* _Dataset entries_:
(** * axios-plugin-jwt: the [withToken] interceptors

    A shallow embedding of [src/index.ts].  [withToken] installs two
    interceptors on an axios instance: a request interceptor that attaches the
    stored token, and a response-error interceptor that refreshes the token on
    a 401, queueing every other 401 that arrives while the refresh is running.

    JavaScript runs the interceptors on one thread; an [async] function gives
    up control only at an [await].  The embedding therefore cuts each function
    into its synchronous segments.  A segment is one call of [step]; the
    [Input] that triggers it says which awaited promise settled and how.  The
    caller-supplied functions ([getTokenFn], [setTokenFn], ...) and the HTTP
    transport are the environment: what they answer is carried by the input.

    The client the interceptors are installed on does three things that show
    in the embedding.  It merges its defaults into every descriptor it is
    called with, so an interceptor always finds a [headers] object.  It chains
    the handlers with [then], so the rejection of the request interceptor
    reaches the response error handler like the error of a response does.  And
    it is the client that the refresh call and every retry go through. *)

From Stdlib Require Import ZArith.
From stdpp Require Import base list strings option.

Local Open Scope string_scope.
Local Open Scope list_scope.

(** ** JavaScript values *)

(** The values a token, or a field of the refresh response, can hold. *)
Inductive Val :=
| VUndefined
| VNull
| VStr (s : string).

(** [if (v)] on such a value. *)
Definition truthy (v : Val) : bool :=
  match v with
  | VStr s => negb (String.eqb s "")
  | _ => false
  end.

(** [`${v}`] *)
Definition template (v : Val) : string :=
  match v with
  | VUndefined => "undefined"
  | VNull => "null"
  | VStr s => s
  end.

(** [a || b] *)
Definition jsOr (a b : Val) : Val := if truthy a then a else b.

(** What a promise can be rejected with (or what [throw] can throw). *)
Inductive Thrown :=
| TAxios (rid : nat) (status : option Z)  (* the AxiosError of request [rid]; [status] is [error.response?.status] *)
| TError (message : string)               (* [new Error(message)] *)
| TTypeError                              (* property access on [undefined] *)
| TValue (v : Val).                       (* a primitive used as a rejection reason *)

Definition truthyT (e : Thrown) : bool :=
  match e with
  | TValue v => truthy v
  | _ => true
  end.

(** ** Requests *)

Record Headers := { Authorization : option string }.

(** The request descriptor, [InternalAxiosRequestConfig & { _retry?: boolean }].
    Only the members the interceptors read or write are kept. *)
Record Config := {
  url : string;
  _retry : bool;
  headers : option Headers
}.

Definition setAuthorization (s : string) (c : Config) : Config :=
  {| url := url c; _retry := _retry c; headers := Some {| Authorization := Some s |} |}.

(** [if (c.headers)] *)
Definition hasHeaders (c : Config) : bool :=
  match headers c with
  | Some _ => true
  | None => false
  end.

Definition markRetry (c : Config) : Config :=
  {| url := url c; _retry := true; headers := headers c |}.

(** What the client makes of a descriptor it is called with, before any
    interceptor sees it ([mergeConfig(this.defaults, config)] and the
    concatenation of the headers): there is always a [headers] object, and in
    it the request's own [Authorization] wins over the one of
    [defaults.headers.common].  Members the client does not know, such as
    [_retry], are carried over. *)
Definition mergeConfig (common : option string) (c : Config) : Config :=
  {| url := url c; _retry := _retry c;
     headers := Some {| Authorization :=
                          match headers c with
                          | Some {| Authorization := Some a |} => Some a
                          | _ => common
                          end |} |}.

(** [response.data] of the refresh call: absent, or an object with the three
    members the default adapter reads. *)
Record Body := {
  token : Val;
  accessToken : Val;
  refreshToken : Val
}.

Definition Data := option Body.

(** The body posted to the refresh endpoint. *)
Definition Payload := list (string * Val).

(** ** Options *)

Record WithTokenOptions := {
  refreshTokenEndpoint : string;
  onRefreshFailure : bool;                                    (* is a callback configured *)
  authHeaderPrefix : option string;
  refreshTokenResponseAdapter : option (Data -> Thrown + Val * Val);
  refreshTokenPayloadAdapter : option (Val -> Thrown + Payload)
}.
(** *** [calculate_foundation_requirements] *)
Definition calculate_foundation_requirements
    (M F embedment : R) (foundation_type : string) : foundation_check :=
  let '(required_width, status, message) :=
    if decide (foundation_type = "concrete") then
      let required_width := sqrt (M / 50) in
      if decide (embedment < 1.0) then
        (required_width, "INADEQUATE",
         "Embedment depth too shallow - minimum 1.0m recommended")
      else if decide (embedment < 1.5) then
        (required_width, "MARGINAL",
         "Embedment adequate but consider deeper foundation")
      else
        (required_width, "ADEQUATE", "Embedment depth appears adequate")
    else
      (0, "REQUIRES DESIGN", "Base plate and anchor bolt design required") in
  FoundationCheck embedment required_width status message
    "Foundation design is simplified - detailed design by structural engineer required".
(** [v[k]] for a [str] key *)
Definition getitem (v : value) (k : string) : result value :=
  match v with
  | VDict kvs =>
      match dict_get k kvs with
      | Some x => Ok x
      | None => Raise (KeyError k)
      end
  | _ => Raise TypeError
  end.

(** ** The world of a call

    Arguments are references into a store of objects, so that what
    [_execute] writes into the caller's mapping stays visible after the call.
    The transport is a scripted one: it records what it is handed and
    answers from a queue of replies. *)

Definition loc := positive.

Record request := { url : string; postfields : string }.

(** The two options of the curl handle that are set from a [str]. *)
Inductive curl_option := URL | POSTFIELDS.

Inductive reply :=
| Unreachable              (* curl.perform() raises *)
| Body (bytes : string).   (* the bytes written to buf, read as iso-8859-1 *)

Record world := {
  heap : gmap loc value;
  sent : list request;
  inbox : list reply
}.

#[global] Instance value_inhabited : Inhabited value := populate VNone.

(** The object behind a reference. [None] is an object like any other, and
    it is what an address that holds nothing reads as. *)
Definition deref (w : world) (l : loc) : value := heap w !!! l.

Definition store (l : loc) (v : value) (w : world) : world :=
  {| heap := <[l := v]> (heap w); sent := sent w; inbox := inbox w |}.

Definition M (A : Type) : Type := world -> result A * world.
(** * Emby client (custom_components/emby_upcoming_media/client.py)

    A shallow embedding of the [EmbyClient] class: the metadata calls
    ([get_view_categories], [get_data]), the artwork cache
    ([get_image_url], [download_image_sync], [cleanup_old_images]) and the
    library functions they rely on (string search and split,
    [os.path.join], MD5).

    Conventions of the model:
    - Python [str] values are [string]s; a [string] holds the UTF-8 bytes of
      the text, so [str.encode()] is the identity on the representation
      (text that has no UTF-8 encoding, a lone surrogate, is not
      represented).
    - The file system is a finite map from path strings, as the program
      spells them, to nodes.
    - Time stamps ([time.time()], [os.path.getmtime]) are rationals; the
      rounding of floating-point subtraction is outside the model.
    - Every call of the operating system or of a library with an effect
      appends an event to a trace, so that "does not touch the file system"
      or "does not retry" are statements about the trace.
    - A method is a function from the state (client object and world) to an
      outcome (returned value or raised exception) and a new state. *)

From Stdlib Require Import ZArith QArith Ascii String DecimalString List Lia.
From stdpp Require Import gmap strings list fin_maps.

Local Open Scope string_scope.
Local Open Scope Z_scope.

(* ===================================================================== *)
(** ** Strings as Python uses them *)
(* ===================================================================== *)

Module PyStr.

(** [s.startswith(p)] *)
Fixpoint startswith (p s : string) : bool :=
  match p, s with
  | EmptyString, _ => true
  | String a p', String b s' => if Ascii.eqb a b then startswith p' s' else false
  | String _ _, EmptyString => false
  end.
(** * Run orchestration engine of the agentic SDLC assistant

    A shallow embedding of the orchestration core of the repository:
    the workflow state and its reducer ([schemas/workflow_state.py]), the
    stage bodies ([agents/*.py]), the routing function, the stage graph and
    the run entry point ([agents/supervisor.py]), the run repository
    ([persistence/repository.py], [persistence/models.py],
    [persistence/database.py]) and the KPI collector
    ([metrics/poc_metrics.py]).

    Conventions of the embedding.
    - A Python call that may raise returns a [Result]: [Ok v] or
      [Raised exc], where [exc] is the text [str(exc)] of the exception.
    - A [TypedDict(total=False)] is a record of optional fields; [None]
      stands for "key absent or value None", which is all that
      [state.get(key)] can observe.  The three audit lists are plain lists
      (an absent key reads as the empty list).
    - What a stage obtains from its collaborators (ticket tracker,
      language model, code host, settings, clock) is supplied by a [World]
      record, so every stage body is a function.
    - Python floats that are only compared or divided once are rationals
      ([Q]); timestamps are integers (microseconds). *)

From stdpp Require Import base strings list gmap sorting.
From Stdlib Require Import ZArith QArith Lia.

Close Scope Q_scope.

Open Scope string_scope.
Open Scope list_scope.

(** ** Python results and truthiness *)

Module Py.

Inductive Result (A : Type) : Type :=
| Ok (a : A)
| Raised (exc : string).
Arguments Ok {A} a.
Arguments Raised {A} exc.

Definition bind {A B} (r : Result A) (k : A -> Result B) : Result B :=
  match r with
  | Ok a => k a
  | Raised exc => Raised exc
  end.

(** [bool(x)] for an [Optional[bool]]. *)
Definition truthy (x : option bool) : bool :=
  match x with
  | Some true => true
  | _ => false
  end.

(** [bool(s)] for an [Optional[str]]: [None] and the empty string are falsy. *)
Definition truthy_str (x : option string) : bool :=
  match x with
  | Some "" => false
  | Some _ => true
  | None => false
  end.

(** [x / y] on integers: true division, [ZeroDivisionError] on a zero
    divisor. *)
Definition truediv (x y : nat) : Result Q :=
  match y with
  | O => Raised "division by zero"
  | S _ => Ok (Z.of_nat x # Pos.of_nat y)%Q
  end.

End Py.

Import Py.

(** ** Schemas *)

Module WorkflowPhase.
Inductive t : Set :=
| FETCHING_TICKET
| CHECKING_COMPLETENESS
| POSTING_CLARIFICATION
| SCOUTING_REPO
| FETCHING_CONFLUENCE_DOCS
| PLANNING
| PROPOSING_CODE
| SUGGESTING_TESTS
| COMPOSING_PR
| COMPLETED
| FAILED.
(** [POST /signin]; [drawn] feeds [create_session]. *)
Definition signin (drawn : list Byte.byte) (b : body) : js response :=
  try_catch
    (match given (req_username b), given (req_password b) with
     | Some username, Some password =>
         known <- check_username username ;;
         if negb known
         then ret (response_message 404 "Username does not exist." [])
         else
           matches <- check_password username password ;;
           if negb matches
           then ret (response_message 401 "Incorrect password." [])
           else
             auth_token <- create_session drawn username ;;
             ret (response_message 200 "Signed in successfully."
                    [("auth_token", auth_token)])
     | _, _ => ret invalid_request_error
     end)
    (ret server_error).

(** [POST /signup]; [salt] feeds [create_user], [drawn]
    [create_session]. *)
Definition signup (salt drawn : list Byte.byte) (b : body) : js response :=
  try_catch
    (match given (req_username b), given (req_password b),
           given (req_invite_code b) with
     | Some username, Some password, Some invite_code =>
         if negb (is_alphanumeric username)
            || negb (is_between_lengths username 1 32)
         then ret (response_message 400
                "Username must be alphanumeric with a maximum length of 32 characters."
                [])
         else
           taken <- check_username username ;;
           if taken
           then ret (response_message 400 "Username already exists." [])
           else
             valid <- check_invite_code invite_code ;;
             if negb valid
             then ret (response_message 400 "Invalid invite code." [])
             else
               create_user salt username password invite_code ;;
               auth_token <- create_session drawn username ;;
               ret (response_message 200 "Signed up successfully."
                      [("auth_token", auth_token)])
     | _, _, _ => ret invalid_request_error
     end)
    (ret server_error).

(** [POST /signout], behind [auth]. *)
Definition signout (b : body) : js response :=
  auth b (fun _ =>
    try_catch
      (match req_auth_token b with
       | Some auth_token =>
           delete_session auth_token ;;
           ret (response_message 200 "Signed out successfully." [])
       | None => throw TypeError
       end)
      (ret server_error)).
(** * The easy-install fastener example of cqparts

    A shallow embedding of [docs-sphinx/_static/iframes/easy-install/generate.py]:
    the wood screw, the anchor, the fastener that joins two planks with them,
    the transient catalogue and the export / display switch at the end of the
    script.

    Python's [float] is IEEE 754 binary64, which is what Rocq's primitive
    [float] is; arithmetic on parameters is therefore written with the
    primitive operations, and decimal literals denote the nearest double,
    as they do in Python.  What the CAD kernel and the framework compute
    (solids, sub-parts, coordinate arithmetic) is kept uninterpreted: a solid
    is the tree of the kernel calls that built it. *)

From Stdlib Require Import ZArith List Lia PrimFloat Uint63.
From stdpp Require Import gmap strings list.

#[local] Set Warnings "-inexact-float".

(** ** Exceptions and results *)

Inductive exn :=
| ParameterError
| ValueError
| IndexError
| FileNotFoundError.

Inductive result (A : Type) :=
| Ok (a : A)
| Raise (e : exn).
Arguments Ok {A} a.
Arguments Raise {A} e.

#[export] Instance result_ret : MRet result := @Ok.
#[export] Instance result_bind : MBind result :=
  fun A B f m => match m with Ok a => f a | Raise e => Raise e end.

Definition is_ok {A} (r : result A) : bool :=
  match r with Ok _ => true | Raise _ => false end.

(** A method of an object of class [S]: it gets [self], returns a value and
    leaves [self] in some state.  Attribute reads are [attr]; an assignment
    to an attribute would be [assign]. *)
Definition Method (S A : Type) : Type := S -> A * S.

#[export] Instance method_ret S : MRet (Method S) := fun A a self => (a, self).
#[export] Instance method_bind S : MBind (Method S) :=
  fun A B f m self => let (a, self') := m self in f a self'.

Definition attr {S A} (field : S -> A) : Method S A := fun self => (field self, self).
Definition assign {S} (update : S -> S) : Method S unit := fun self => (tt, update self).
Definition call {S A} (m : Method S A) (self : S) : A := fst (m self).

(** A method is read-only when it hands [self] back as it got it. *)
Definition read_only {S A} (m : Method S A) : Prop := forall self, snd (m self) = self.

(** ** Numbers *)

(** [float(i)] for a Python int (exact below 2^53, which covers every int
    this script converts). *)
Definition of_int (z : Z) : float :=
  if (z <? 0)%Z then (- of_uint63 (Uint63.of_Z (- z)))%float
  else of_uint63 (Uint63.of_Z z).

(** [math.pi] *)
Definition pi : float := 0x1.921fb54442d18p+1%float.

(** [range(a, b)] *)
Definition range (a b : Z) : list Z := seqZ a (b - a).

(** ** Geometry of the framework *)

(** [cadquery.Vector]: difference and length ([abs]). *)
Record Vector := vec { vx : float; vy : float; vz : float }.

Definition vsub (a b : Vector) : Vector :=
  vec (vx a - vx b) (vy a - vy b) (vz a - vz b)%float.

Definition vabs (v : Vector) : float :=
  PrimFloat.sqrt (vx v * vx v + vy v * vy v + vz v * vz v)%float.

(** [cqparts.utils.CoordSystem(origin, xDir, normal)], with the constructor's
    defaults. *)
Record CoordSystem := { origin : Vector; xDir : Vector; normal : Vector }.

Definition CoordSystem_at (o : Vector) : CoordSystem :=
  {| origin := o; xDir := vec 1 0 0; normal := vec 0 0 1 |}.

(** [cqparts.constraint.Mate(self, coords)]: the owner is the object whose
    property built the mate. *)
Record Mate := { local_coords : CoordSystem }.

(** A sub-part parameter ([HeadType], [DriveType], [ThreadType]): the name
    of a registered class and its parameters. *)
Record SubPart := { sp_name : string; sp_params : list (string * float) }.

(** [cadquery.Workplane] objects, as the chain of calls that built them.
    The last four constructors are results of framework code that the file
    calls: the inherited [MaleFastenerPart.make] (a function of the parameters
    that [MaleFastenerPart] declares), a thread's pilot-hole cutter, a
    drive applied to a solid, and a solid moved by a coordinate system
    ([coords + solid]). *)
Inductive Solid :=
| Workplane (plane : string) (origin : Vector)
| circle (w : Solid) (radius : float)
| extrude (w : Solid) (distance : float)
| cut (w tool : Solid)
| union (w other : Solid)
| translate (w : Solid) (v : Vector)
| rotate (w : Solid) (p0 p1 : Vector) (angle : float)
| moveTo (w : Solid) (x y : float)
| lineTo (w : Solid) (x y : float)
| threePointArc (w : Solid) (p1 p2 : float * float)
| close (w : Solid)
| spline (w : Solid) (points : list (float * float))
| rect (w : Solid) (xLen yLen : float) (centered : bool)
| box (w : Solid) (length width height : float)
| MaleFastenerPart_make (head drive thread : SubPart) (neck_diam neck_length length : float)
| make_pilothole_cutter (thread : SubPart)
| drive_apply (drive : SubPart) (w : Solid)
| placed (coords : CoordSystem) (w : Solid).

Definition XY (o : Vector) : Solid := Workplane "XY" o.
Definition XY0 : Solid := XY (vec 0 0 0).

(** ** Parameter types of [cqparts.params] *)

(** Modelled from the spec: [cqparts.params.PositiveFloat] is not in the
    file; a parameter set is "validated only by range/type constraints
    declared alongside each field".  The type refuses a value below zero
    with a [ParameterError]; zero itself passes. *)
Definition PositiveFloat (value : float) : result float :=
  if (value <? 0)%float then Raise ParameterError else Ok value.

(** Modelled from the spec: [cqparts.params.FloatRange(min, max, default)]
    refuses a value below [min] or above [max]. *)
Definition FloatRange (lo hi : float) (value : float) : result float :=
  if (value <? lo)%float then Raise ParameterError
  else if (hi <? value)%float then Raise ParameterError
  else Ok value.

(** Modelled from the spec: [cqparts.params.IntRange(min, max, default)]
    refuses a value below [min] or above [max]. *)
Definition IntRange (lo hi : Z) (value : Z) : result Z :=
  if (value <? lo)%Z then Raise ParameterError
  else if (hi <? value)%Z then Raise ParameterError
  else Ok value.

(** A keyword argument that was given is cast by its parameter type; one
    that was not given takes the declared default. *)
Definition cast {A} (type : A -> result A) (default : A) (given : option A) : result A :=
  match given with
  | Some v => type v
  | None => Ok default
  end.

(** ** Wood screw *)

Module WoodScrew.

Record t := {
  head : SubPart;
  drive : SubPart;
  thread : SubPart;
  neck_diam : float;
  neck_length : float;
  length : float;
  neck_exposed : float;
  bore_diam : float;
}.

Definition default_head : SubPart :=
  {| sp_name := "cheese"; sp_params := [("diameter", 4); ("height", 2)]%float |}.
Definition default_drive : SubPart :=
  {| sp_name := "phillips";
     sp_params := [("diameter", 3.5); ("depth", 2.5); ("width", 0.5)]%float |}.
Definition default_thread : SubPart :=
  {| sp_name := "triangular";
     sp_params := [("diameter", 5); ("diameter_core", 4.3); ("pitch", 2);
                   ("angle", 30)]%float |}.

(** The scalar keyword arguments of the constructor. *)
Record kwargs := {
  kw_neck_diam : option float;
  kw_neck_length : option float;
  kw_length : option float;
  kw_neck_exposed : option float;
  kw_bore_diam : option float;
}.

Definition no_kwargs : kwargs :=
  {| kw_neck_diam := None; kw_neck_length := None; kw_length := None;
     kw_neck_exposed := None; kw_bore_diam := None |}.

(** The declared defaults. *)
Definition defaults : t :=
  {| head := default_head; drive := default_drive; thread := default_thread;
     neck_diam := 2; neck_length := 40; length := 50;
     neck_exposed := 2; bore_diam := 6 |}.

* _PROBLEM TO WORK ON_:
Within the data above, the lines from the one with "(** The two" to the one with "(** * Emby client" must be repeated exactly; no other line belongs in the answer.

* _OUTPUT BELOW_:
(** The two options of the curl handle that are set from a [str]. *)
Inductive curl_option := URL | POSTFIELDS.

Inductive reply :=
| Unreachable              (* curl.perform() raises *)
| Body (bytes : string).   (* the bytes written to buf, read as iso-8859-1 *)

Record world := {
  heap : gmap loc value;
  sent : list request;
  inbox : list reply
}.

#[global] Instance value_inhabited : Inhabited value := populate VNone.

(** The object behind a reference. [None] is an object like any other, and
    it is what an address that holds nothing reads as. *)
Definition deref (w : world) (l : loc) : value := heap w !!! l.

Definition store (l : loc) (v : value) (w : world) : world :=
  {| heap := <[l := v]> (heap w); sent := sent w; inbox := inbox w |}.

Definition M (A : Type) : Type := world -> result A * world.
(** * Emby client (custom_components/emby_upcoming_media/client.py)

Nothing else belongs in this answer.